**What you have to do**: Retrieve every line from the records in which the word "reader" occurs.

**Entries provided**:
(** * Windows split tunneling: application catalog and PE introspection

    A shallow embedding of [gui/src/main/windows-split-tunneling.ts].

    Layout of the development:
    - JavaScript values the code relies on (strings as sequences of UTF-16
      code units, objects used as maps, [Map]);
    - the computation monad: a call returns, throws, or has not finished
      within the loop budget it was given;
    - the binary reader and the PE structures of [windows-pe-parser];
    - the PE functions of the source file, in source order;
    - the application catalog: caches, shortcut discovery, filtering;
    - the properties. *)

From Stdlib Require Import ZArith List String Ascii Bool Lia.
From Stdlib Require Import Strings.Byte.
Import ListNotations.
Open Scope Z_scope.


(* ================================================================== *)
(** ** JavaScript strings *)

(** A JavaScript string is a finite sequence of 16-bit code units. *)
Definition jsstring := list Z.

(** A string literal of the source, code unit by code unit. *)
Definition js (s : string) : jsstring :=
  map (fun a => Z.of_N (N_of_ascii a)) (list_ascii_of_string s).

Fixpoint jseqb (a b : jsstring) : bool :=
  match a, b with
  | [], [] => true
  | x :: a', y :: b' => (x =? y) && jseqb a' b'
  | _, _ => false
  end.

(** [String.prototype.toLowerCase] on the strings the PE functions apply it
    to: module names decoded from 7-bit ASCII, the name of the DLL asked
    for, and the language key that is compared with ['04b0']. The letters
    A-Z are folded, which is all that lower-casing does to 7-bit text; no
    character outside ASCII lower-cases to [0], [4] or [b], so the
    comparison of the key comes out the same. Paths and shortcut names are
    lower-cased with [str_toLowerCase] of the host. *)
Definition lowerUnit (c : Z) : Z :=
  if (65 <=? c) && (c <=? 90) then c + 32 else c.

Definition toLowerCase (s : jsstring) : jsstring := map lowerUnit s.

Fixpoint startsWith (s p : jsstring) : bool :=
  match p, s with
  | [], _ => true
  | y :: p', x :: s' => (x =? y) && startsWith s' p'
  | _ :: _, [] => false
  end.

(** [String.prototype.endsWith]. *)
Definition endsWith (s suffix : jsstring) : bool :=
  (List.length suffix <=? List.length s)%nat &&
  jseqb (skipn (List.length s - List.length suffix) s) suffix.

(** [String.prototype.includes]. *)
Fixpoint includes (s sub : jsstring) : bool :=
  startsWith s sub ||
  match s with
  | [] => false
  | _ :: s' => includes s' sub
  end.

(** [String.prototype.substr(n)] with one argument. *)
Definition substr (n : nat) (s : jsstring) : jsstring := skipn n s.

(** [Array.prototype.includes] on strings and on numbers. *)
Definition includesStr (l : list jsstring) (s : jsstring) : bool :=
  existsb (jseqb s) l.

Definition includesNum (l : list Z) (n : Z) : bool :=
  existsb (Z.eqb n) l.

(** Truthiness of an optional string: [undefined] and [''] are falsy. *)
Definition truthy (s : option jsstring) : bool :=
  match s with
  | Some (_ :: _) => true
  | _ => false
  end.

(* ================================================================== *)
(** ** Insertion-ordered maps

    Both [Map] and a plain object enumerate their string keys in insertion
    order, and overwriting a key keeps its position. (An object enumerates
    keys that are canonical array indices first; the keys of this program are
    file paths and resource names, so that order is not modelled.) *)

Section Assoc.
Variable V : Type.

Definition assoc := list (jsstring * V).

Fixpoint aget (m : assoc) (k : jsstring) : option V :=
  match m with
  | [] => None
  | (k', v) :: m' => if jseqb k' k then Some v else aget m' k
  end.

Fixpoint aset (m : assoc) (k : jsstring) (v : V) : assoc :=
  match m with
  | [] => [(k, v)]
  | (k', v') :: m' =>
      if jseqb k' k then (k', v) :: m' else (k', v') :: aset m' k v
  end.

Definition adelete (m : assoc) (k : jsstring) : assoc :=
  filter (fun kv => negb (jseqb (fst kv) k)) m.

Definition avalues (m : assoc) : list V := map snd m.
Definition akeys (m : assoc) : list jsstring := map fst m.
End Assoc.

Arguments aget {V} m k.
Arguments aset {V} m k v.
Arguments adelete {V} m k.
Arguments avalues {V} m.
Arguments akeys {V} m.

(** The property names every object literal inherits from
    [Object.prototype]: reading one of them from [{}] yields a function (or
    the prototype itself), never [undefined]. *)
Definition objectPrototypeKeys : list jsstring :=
  map js [ "constructor"; "__defineGetter__"; "__defineSetter__";
           "hasOwnProperty"; "__lookupGetter__"; "__lookupSetter__";
           "isPrototypeOf"; "propertyIsEnumerable"; "toString"; "valueOf";
           "__proto__"; "toLocaleString" ]%string.

Definition inherited (k : jsstring) : bool := includesStr objectPrototypeKeys k.

(** What [obj[k]] evaluates to for an object literal used as a record. *)
Inductive propval (V : Type) : Type :=
| Own (v : V)
| Inherited
| Undefined.
Arguments Own {V} v.
Arguments Inherited {V}.
Arguments Undefined {V}.

Definition oget {V} (m : assoc V) (k : jsstring) : propval V :=
  match aget m k with
  | Some v => Own v
  | None => if inherited k then Inherited else Undefined
  end.

(* ================================================================== *)
(** ** Computations

    A call of an [async] function of the source either resolves to a value,
    rejects with an error, or (for the two unbounded loops of the file) is
    still running when the iteration budget of the model is used up. A
    [try]/[catch] sees rejections only. *)

Inductive exn : Type :=
| NotAPEFile                 (* new Error('Not a PE file') *)
| InvalidSzKey (k : jsstring) (* new Error(`Invalid szKey "..."`) *)
| ReadError                  (* the binary reader could not read a structure *)
| NoSection                  (* the RVA lies in no section *)
| RangeError                 (* Buffer.alloc with a negative size *)
| TypeError                  (* a property of undefined was read *)
| StatError                  (* fs.promises.stat on a path that is not there *)
| ShortcutError              (* shell.readShortcutLink could not read the link *)
| ReaddirError.              (* fs.promises.readdir could not list a directory *)

Inductive comp (A : Type) : Type :=
| Ret (a : A)
| Throw (e : exn)
| Running.
Arguments Ret {A} a.
Arguments Throw {A} e.
Arguments Running {A}.

Definition bind {A B} (c : comp A) (k : A -> comp B) : comp B :=
  match c with
  | Ret a => k a
  | Throw e => Throw e
  | Running => Running
  end.

Notation "x <- c ;; k" := (bind c (fun x => k))
  (at level 61, c at next level, right associativity).
Notation "' p <- c ;; k" := (bind c (fun x => let p := x in k))
  (at level 61, p pattern, c at next level, right associativity).

(** [try { c } catch { return h }]. *)
Definition tryCatch {A} (c : comp A) (h : A) : comp A :=
  match c with
  | Ret a => Ret a
  | Throw _ => Ret h
  | Running => Running
  end.

Definition finished {A} (c : comp A) : Prop := c <> Running.

(* ================================================================== *)
(** ** Files and buffers *)

(** The contents of an open file. *)
Definition file := list byte.

Definition byteVal (b : byte) : Z := Z.of_N (Byte.to_N b).

Definition fileSize (f : file) : Z := Z.of_nat (List.length f).

(** [fileHandle.read(Buffer.alloc(n), 0, n, offset)] followed by a use of the
    buffer: the bytes of the file from [offset] on, and zero where the file
    has ended (the buffer is allocated zero-filled and a short read leaves
    its tail alone). Buffers are lists of byte values. Offsets of the
    program are sums of unsigned fields and never negative. *)
Definition byteAt (f : file) (offset : Z) : Z :=
  if offset <? 0 then 0
  else match nth_error f (Z.to_nat offset) with
       | Some b => byteVal b
       | None => 0
       end.

Definition readBuffer (f : file) (offset : Z) (n : nat) : list Z :=
  map (fun i => byteAt f (offset + Z.of_nat i)) (seq 0 n).

(** [Buffer.alloc(size)] throws a [RangeError] for a negative size. *)
Definition bufferAlloc (size : Z) : comp nat :=
  if size <? 0 then Throw RangeError else Ret (Z.to_nat size).

(** Little-endian value of a buffer. *)
Definition leValue (buffer : list Z) : Z :=
  fold_right (fun b acc => b + 256 * acc) 0 buffer.

Inductive encoding : Type := ascii_enc | ucs2_enc.

(** [buffer.toString('ascii')] clears the top bit of every byte. *)
Definition toStringAscii (buffer : list Z) : jsstring :=
  map (fun b => Z.land b 127) buffer.

(** [buffer.toString('ucs2')]: little-endian pairs, a trailing odd byte is
    dropped. *)
Fixpoint toStringUcs2 (buffer : list Z) : jsstring :=
  match buffer with
  | lo :: hi :: rest => (lo + 256 * hi) :: toStringUcs2 rest
  | _ => []
  end.

Definition bufferToString (e : encoding) (buffer : list Z) : jsstring :=
  match e with
  | ascii_enc => toStringAscii buffer
  | ucs2_enc => toStringUcs2 buffer
  end.

(* ================================================================== *)
(** ** The binary reader of [windows-pe-parser] *)

(** Modelled from the spec: the structure layouts of [windows-pe-parser]
    (that module is not part of the sources at hand). A datatype is known
    here by its size in bytes, a field by its position and width inside the
    structure; the numbers are those of the PE format. *)
Definition datatype := Z.

Record field : Type := Field { f_pos : Z; f_width : Z }.

Definition DWORD : datatype := 4.

(** Modelled from the spec: [DOS_HEADER], with its magic number and the
    offset of the NT headers. *)
Definition DOS_HEADER : datatype := 64.
Definition e_magic := Field 0 2.
Definition e_lfanew := Field 60 4.

(** Modelled from the spec: [IMAGE_FILE_HEADER], with the section count and
    the size of the optional header. *)
Definition IMAGE_FILE_HEADER : datatype := 20.
Definition NumberOfSections := Field 2 2.
Definition SizeOfOptionalHeader := Field 16 2.

(** Modelled from the spec: [IMAGE_DATA_DIRECTORY], an entry of the data
    directory (virtual address and size), and the indices of the import and
    resource entries. *)
Definition IMAGE_DATA_DIRECTORY : datatype := 8.
Definition VirtualAddress := Field 0 4.
Definition IMAGE_NUMBEROF_DIRECTORY_ENTRIES : Z := 16.
Definition IMAGE_DIRECTORY_ENTRY_IMPORT : Z := 1.
Definition IMAGE_DIRECTORY_ENTRY_RESOURCE : Z := 2.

**Task output**:
    - the binary reader and the PE structures of [windows-pe-parser];
| ReadError                  (* the binary reader could not read a structure *)
(** ** The binary reader of [windows-pe-parser] *)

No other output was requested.